HM Revenue and Customs (HMRC) has issued detailed guidance explaining the operation of tax on the state pension, highlighting how rules vary depending on age and payment schedules. This clarification comes as millions of state pensioners prepare for an upcoming increase in their payments due to the triple lock policy.
Tax Code Adjustments and Triple Lock Increases
According to information on the Government website, HMRC can alter an individual's tax code if "you need to pay a different amount of tax." One specific scenario where this occurs is when "your weekly state pension amount changes." The triple lock policy guarantees that state pension payments rise each April, based on the highest of three figures: the rise in average earnings, the rate of inflation, or 2.5 percent. This April, payments will increase by 4.8 percent, with the rise in earnings being the highest figure from last year.

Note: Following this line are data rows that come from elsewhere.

(* ===== verification/Fmt.v ===== *)
(** * Pointer-length strings and numbers: src/src/fmt/pl.c, ch.c and local_itoa

    A [struct pl] is [None] when its pointer is NULL and otherwise the
    characters it refers to.  The number parsers run over the characters from
    the end, as the code does, with the factor and the sum at their widths.
    What re_vhprintf prints is read back by them in [Print.fmt_numbers]. *)

From stdpp Require Import base list numbers strings.
From Stdlib Require Import ZArith Lia.
From S2P Require Import Prelude Endian Mbuf Hash Dname.

Open Scope Z_scope.

Definition pl : Type := option (list Z).

(** The characters, and the length. *)
Definition pl_str (p : pl) : list Z := match p with None => [] | Some s => s end.
Definition pl_l (p : pl) : Z := zlength (pl_str p).

Definition pl_isset (p : pl) : bool := match p with None => false | Some s => negb (zlength s =? 0) end.

Definition pl_advance (p : pl) (n : Z) : pl := match p with None => None | Some s => Some (zdrop n s) end.

(** ** Numbers *)

Definition is_digit (c : Z) : bool := (48 <=? c) && (c <=? 57).

(** Digit values: [uint8_t c = ch - '0'], not above 9; and hexadecimal. *)
Definition dec_digit (c : Z) : option Z := let d := u8 (c - 48) in if d >? 9 then None else Some d.
Definition hex_digit (c : Z) : option Z :=
  if (48 <=? c) && (c <=? 57) then Some (c - 48)
  else if (65 <=? c) && (c <=? 70) then Some (c - 65 + 10)
  else if (97 <=? c) && (c <=? 102) then Some (c - 97 + 10)
  else None.

(** The loop from the last character to the first. *)
Fixpoint num_loop (w base : Z) (digit : Z -> option Z) (rs : list Z) (v mul : Z) : Z :=
  match rs with
  | [] => v
  | c :: rs => match digit c with None => 0 | Some d => num_loop w base digit rs (wrap w (v + wrap w (mul * d))) (wrap w (mul * base)) end
  end.

Definition pl_num (w base : Z) (digit : Z -> option Z) (p : pl) : Z :=
  match p with None => 0 | Some s => num_loop w base digit (rev s) 0 1 end.

Definition pl_u32 : pl -> Z := pl_num 32 10 dec_digit.
Definition pl_x32 : pl -> Z := pl_num 32 16 hex_digit.
Definition pl_u64 : pl -> Z := pl_num 64 10 dec_digit.
Definition pl_x64 : pl -> Z := pl_num 64 16 hex_digit.

(** The signed loop adds up the negated value; a sign only counts in front. *)
Fixpoint int_loop (w : Z) (rs : list Z) (v mul : Z) : option (bool * Z) :=
  match rs with
  | [] => Some (false, v)
  | c :: rs =>
      if is_digit c then int_loop w rs (swrap w (v - wrap w (mul * (c - 48)))) (wrap w (mul * 10))
      else if (c =? 45) && (match rs with [] => true | _ => false end) then Some (true, v)
      else if (c =? 43) && (match rs with [] => true | _ => false end) then Some (false, v)
      else None
  end.

Definition pl_int (w : Z) (p : pl) : Z :=
  match p with
  | None => 0
  | Some s =>
      match int_loop w (rev s) 0 1 with
      | None => 0
      | Some (neg, v) => if negb neg && (v =? - 2 ^ (w - 1)) then - 2 ^ (w - 1) else if neg then v else - v
      end
  end.

Definition pl_i32 : pl -> Z := pl_int 32.
Definition pl_i64 : pl -> Z := pl_int 64.

Definition ch_hex (c : Z) : Z := match hex_digit c with Some d => d | None => 0 end.

Fixpoint hex_pairs (s : list Z) : list Z :=
  match s with
  | a :: b :: s => u8 (u8 (Z.shiftl (ch_hex a) 4) + ch_hex b) :: hex_pairs s
  | _ => []
  end.

Definition pl_hex (p : pl) (len : Z) : res (list Z) :=
  if negb (pl_isset p) || negb (pl_l p =? 2 * len) then Err EINVAL else Ok (hex_pairs (pl_str p)).

(** local_itoa of print.c: the digits of [n]; NUM_SIZE is 64. *)
Definition itoa_digit (uc : bool) (c : Z) : Z := if c <? 10 then 48 + c else (if uc then 65 else 97) + (c - 10).
Fixpoint itoa_loop (fuel : nat) (n base : Z) (uc : bool) (acc : list Z) : list Z :=
  match fuel with
  | O => acc
  | S fuel =>
      let dv := n / base in
      let acc := itoa_digit uc (n - dv * base) :: acc in
      if dv =? 0 then acc else itoa_loop fuel dv base uc acc
  end.
Definition local_itoa (n base : Z) (uc : bool) : list Z := itoa_loop 64 n base uc [].

(** re_snprintf(.., "%u", i) *)
Definition dec_str (i : Z) : list Z := local_itoa i 10 false.

(** ** Comparing and searching *)

Definition pl_cmp (p1 p2 : pl) : Z :=
  if negb (pl_l p1 =? pl_l p2) then EINVAL else if bool_decide (pl_str p1 = pl_str p2) then 0 else EINVAL.
Definition pl_strcmp (p : pl) (str : list Z) : Z := pl_cmp p (Some str).

Definition lowered (s : list Z) : list Z := map tolower s.

Definition pl_casecmp (p1 p2 : pl) : Z :=
  if negb (pl_l p1 =? pl_l p2) then EINVAL else if bool_decide (lowered (pl_str p1) = lowered (pl_str p2)) then 0 else EINVAL.
Definition pl_strcasecmp (p : pl) (str : list Z) : Z := pl_casecmp p (Some str).

(** strncmp looks at the terminating zero of the literal, too. *)
Definition pl_strncmp (p : pl) (str : list Z) (n : Z) : Z :=
  if negb (pl_isset p) || (n =? 0) then EINVAL
  else if pl_l p <? n then EINVAL
  else if bool_decide (until_nul (ztake n (pl_str p)) = until_nul (ztake n (str ++ [0]))) then 0 else EINVAL.
Definition pl_strncasecmp (p : pl) (str : list Z) (n : Z) : Z :=
  if negb (pl_isset p) || (n =? 0) then EINVAL
  else if pl_l p <? n then EINVAL
  else if bool_decide (lowered (until_nul (ztake n (pl_str p))) = lowered (until_nul (ztake n (str ++ [0])))) then 0 else EINVAL.

(** Positions are offsets from the start. *)
Fixpoint find_first (f : list Z -> bool) (i : Z) (s : list Z) : option Z :=
  match s with
  | [] => None
  | c :: s' => if f s then Some i else find_first f (i + 1) s'
  end.

Definition starts_with (x s : list Z) : bool := bool_decide (ztake (zlength x) s = x).

Definition pl_strchr (p : pl) (c : Z) : option Z := find_first (starts_with [c]) 0 (pl_str p).
Definition pl_strrchr (p : pl) (c : Z) : option Z :=
  match find_first (starts_with [c]) 0 (rev (pl_str p)) with None => None | Some i => Some (pl_l p - 1 - i) end.
Definition pl_strstr (p : pl) (str : list Z) : option Z :=
  if negb (pl_isset p) || (pl_l p <? zlength str) then None
  else if zlength str =? 0 then Some 0
  else find_first (starts_with str) 0 (pl_str p).

Definition isspace (c : Z) : bool := (c =? 32) || ((9 <=? c) && (c <=? 13)).

Fixpoint drop_space (s : list Z) : list Z :=
  match s with [] => [] | c :: s' => if isspace c then drop_space s' else s end.

Definition pl_ltrim (p : pl) : pl := match p with None => None | Some s => Some (drop_space s) end.
Definition pl_rtrim (p : pl) : pl := match p with None => None | Some s => Some (rev (drop_space (rev s))) end.
Definition pl_trim (p : pl) : pl := pl_rtrim (pl_ltrim p).

(** The first name that is equal, ignoring case. *)
Definition pl_bool (p : pl) : res bool :=
  if existsb (fun s => pl_strcasecmp p (chars s) =? 0) ["1"; "true"; "enable"; "yes"; "on"]%string then Ok true
  else if existsb (fun s => pl_strcasecmp p (chars s) =? 0) ["0"; "false"; "disable"; "no"; "off"]%string then Ok false
  else Err EINVAL.

(** ** Copies *)

Section Copies.
Context `{H : Host}.

(** The string in [size] bytes, without the terminating zero. *)
Definition pl_strcpy (p : pl) (size : Z) : res (list Z) :=
  match p with
  | None => Err EINVAL
  | Some s => if size =? 0 then Err EINVAL else Ok (ztake (Z.min (zlength s) (size - 1)) s)
  end.
Definition pl_strdup (p : pl) : res (list Z) :=
  match p with
  | None => Err EINVAL
  | Some s => match mem_alloc (zlength s + 1) with None => Err ENOMEM | Some _ => Ok s end
  end.
Definition pl_dup (p : pl) : res pl :=
  match p with
  | None => Err EINVAL
  | Some s => match mem_alloc (zlength s) with None => Err ENOMEM | Some _ => Ok (Some s) end
  end.
End Copies.

(** ** The value of a number *)

(** The value of digits, the most significant first. *)
Definition digits_value (base : Z) (digit : Z -> option Z) (s : list Z) : Z :=
  fold_left (fun v c => v * base + default 0 (digit c)) s 0.

Lemma digits_value_snoc base digit s c : digits_value base digit (s ++ [c]) = digits_value base digit s * base + default 0 (digit c).
Proof. unfold digits_value. by rewrite fold_left_app. Qed.

(** The loop on the characters [s] adds their value times the factor. *)
Lemma num_loop_value w base digit s : 0 <= w -> forall v mul, 0 <= v < 2 ^ w ->
  num_loop w base digit (rev s) v mul
  = if forallb (fun c => bool_decide (is_Some (digit c))) s then wrap w (v + mul * digits_value base digit s) else 0.
Proof.
  intros Hw. assert (Hm : 0 < 2 ^ w) by (by apply Z.pow_pos_nonneg). induction s as [|c s IH] using rev_ind; intros v mul Hv.
  { cbn. rewrite wrap_small; lia. }
  rewrite rev_app_distr, forallb_app. cbn [rev app num_loop forallb].
  destruct (bool_decide (is_Some (digit c))) eqn:Eb; [apply bool_decide_eq_true in Eb as [d Ed]|apply bool_decide_eq_false in Eb].
  2: { rewrite andb_false_r. by apply eq_None_not_Some in Eb as ->. }
  rewrite Ed, andb_true_r, IH by (apply Z.mod_pos_bound; lia). destruct (forallb _ s); [|done].
  rewrite digits_value_snoc, Ed. change (default 0 (Some d)) with d. set (V := digits_value base digit s). unfold wrap.
  rewrite Z.add_mod_idemp_l by lia. replace (v + (mul * d) mod 2 ^ w + (mul * base) mod 2 ^ w * V) with ((mul * d) mod 2 ^ w + ((mul * base) mod 2 ^ w * V + v)) by ring.
  rewrite Z.add_mod_idemp_l by lia. rewrite Z.add_assoc, (Z.add_comm (mul * d)), <- Z.add_assoc, <- Z.add_mod_idemp_l by lia.
  rewrite Z.mul_mod_idemp_l, Z.add_mod_idemp_l by lia. f_equal. ring.
Qed.

Lemma pl_num_value w base digit s : 0 < w ->
  pl_num w base digit (Some s) = if forallb (fun c => bool_decide (is_Some (digit c))) s then wrap w (digits_value base digit s) else 0.
Proof.
  intros Hw. unfold pl_num. rewrite (num_loop_value w base digit s ltac:(lia)) by (split; [lia|apply Z.pow_pos_nonneg; lia]). by rewrite Z.mul_1_l.
Qed.

(** ** Printing a number and reading it back *)

Lemma itoa_loop_chars fuel uc : forall n base acc, 2 <= base <= 16 ->
  Forall (fun c => 48 <= c < 123) acc ->
  Forall (fun c => 48 <= c < 123) (itoa_loop fuel n base uc acc) /\ zlength (itoa_loop fuel n base uc acc) <= Z.of_nat fuel + zlength acc.
Proof.
  induction fuel as [|fuel IH]; intros n base acc Hb Ha; cbn [itoa_loop]; [split; [done|lia]|].
  assert (Hr : 0 <= n - n / base * base < base) by (pose proof (Z.div_mod n base ltac:(lia)); pose proof (Z.mod_pos_bound n base ltac:(lia)); lia).
  assert (Ha' : Forall (fun c => 48 <= c < 123) (itoa_digit uc (n - n / base * base) :: acc)).
  { constructor; [|done]. unfold itoa_digit. destruct (Z.ltb_spec (n - n / base * base) 10); [lia|]. destruct uc; lia. }
  destruct (_ =? 0); [split; [done|rewrite zlength_cons; lia]|].
  destruct (IH (n / base) base _ Hb Ha') as [IH1 IH2]. split; [done|]. rewrite zlength_cons in IH2. lia.
Qed.

Lemma itoa_chars n : Forall (fun c => 48 <= c < 123) (dec_str n) /\ zlength (dec_str n) <= 64.
Proof. destruct (itoa_loop_chars 64 false n 10 []) as [Hc Hl]; [lia|constructor|]. by split. Qed.

Lemma itoa_digit_back uc base d digit :
  base = 10 /\ digit = dec_digit \/ base = 16 /\ digit = hex_digit -> 0 <= d < base -> digit (itoa_digit uc d) = Some d.
Proof.
  intros Hb Hd. unfold itoa_digit. destruct Hb as [[-> ->]|[-> ->]].
  - rewrite (proj2 (Z.ltb_lt _ _)) by lia. unfold dec_digit. rewrite wrap_small by lia. replace (48 + d - 48) with d by lia.
    rewrite Z.gtb_ltb, (proj2 (Z.ltb_ge _ _)) by lia. done.
  - assert (Hall : forallb (fun d => forallb (fun uc : bool => bool_decide (hex_digit (if d <? 10 then 48 + d else (if uc then 65 else 97) + (d - 10)) = Some d)) [true; false])
      (seqZ 0 16) = true) by (by vm_compute).
    rewrite forallb_forall in Hall. specialize (Hall d). rewrite <- list_elem_of_In, elem_of_seqZ in Hall. specialize (Hall Hd).
    rewrite forallb_forall in Hall. specialize (Hall uc). rewrite bool_decide_eq_true in Hall. apply Hall. destruct uc; cbn; tauto.
Qed.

An HMRC spokesperson stated, "We adjust tax codes based on information from DWP to help pensioners pay the right tax. Anyone who thinks their tax code is incorrect can update their details on our app or via their online tax account, or contact our helpline if unable to go online." The group also noted that most pensioners who pay tax are enrolled in the Pay As You Earn system.
Calculation Methods for Tax Codes
In cases where state pension payments increase, HMRC calculates the annual state pension by adding one week at the previous rate and 51 weeks at the new rate, then adjusting the tax code accordingly. This method ensures "most pensioners pay the right amount of tax in real time." HMRC has pointed to further guidance on the Government website regarding uprating services and calculations, which explains that the Department for Work and Pensions (DWP) operates an Uprating Service to automatically adjust state pensions and benefit deductions as payments rise.
For individuals who reached state pension age on or after April 6, 2010, their pension pay day, from Monday to Friday, is determined by the last two digits of their National Insurance number. The guidance clarifies, "There will be no increase in benefit during the first week in April and as a result, the Uprating Service will always calculate the CY+1 coding deduction based on one week at the old rate and 51 weeks at the new rate." The CY+1 code refers to the upcoming financial year, with CY representing 'current year.'
Payment Schedules and Tax Implications
For those who reached state pension age before April 6, 2010, the DWP pays the state pension on a fixed pay day. The guidance states, "State pension is paid on a Monday, except for widow beneficiaries who receive their pension on a Tuesday. As a result the Uprating Service will calculate the CY+1 coding deduction according to the day on which April 6 falls." This is because when April 6 falls on a weekday after Monday, these pensioners will only receive the new rate for 51 weeks.
HMRC therefore uses one of two methods to calculate tax codes:
- In years when April 6 falls on a Tuesday, Wednesday, Thursday, or Friday, the Uprating Service calculates the coding deduction at 1 week at the old rate and 51 weeks at the new rate.
- In years when April 6 falls on a Saturday, Sunday, or Monday, the Uprating Service calculates the coding deduction at 52 times the new rate.
Cautionary Notes and Further Guidance
The guidance also includes a caution: "You should be aware that there may be some instances where the amounts notified by the DWP are not representative of the true annual figure. Where a pensioner notifies you of a different figure, code the amounts advised by the pensioner." Complete guidance is available on the Government website, providing essential information for pensioners navigating tax changes.
This detailed explanation from HMRC aims to ensure transparency and accuracy in tax payments as state pensioners benefit from the triple lock increase, helping them manage their finances effectively during these adjustments.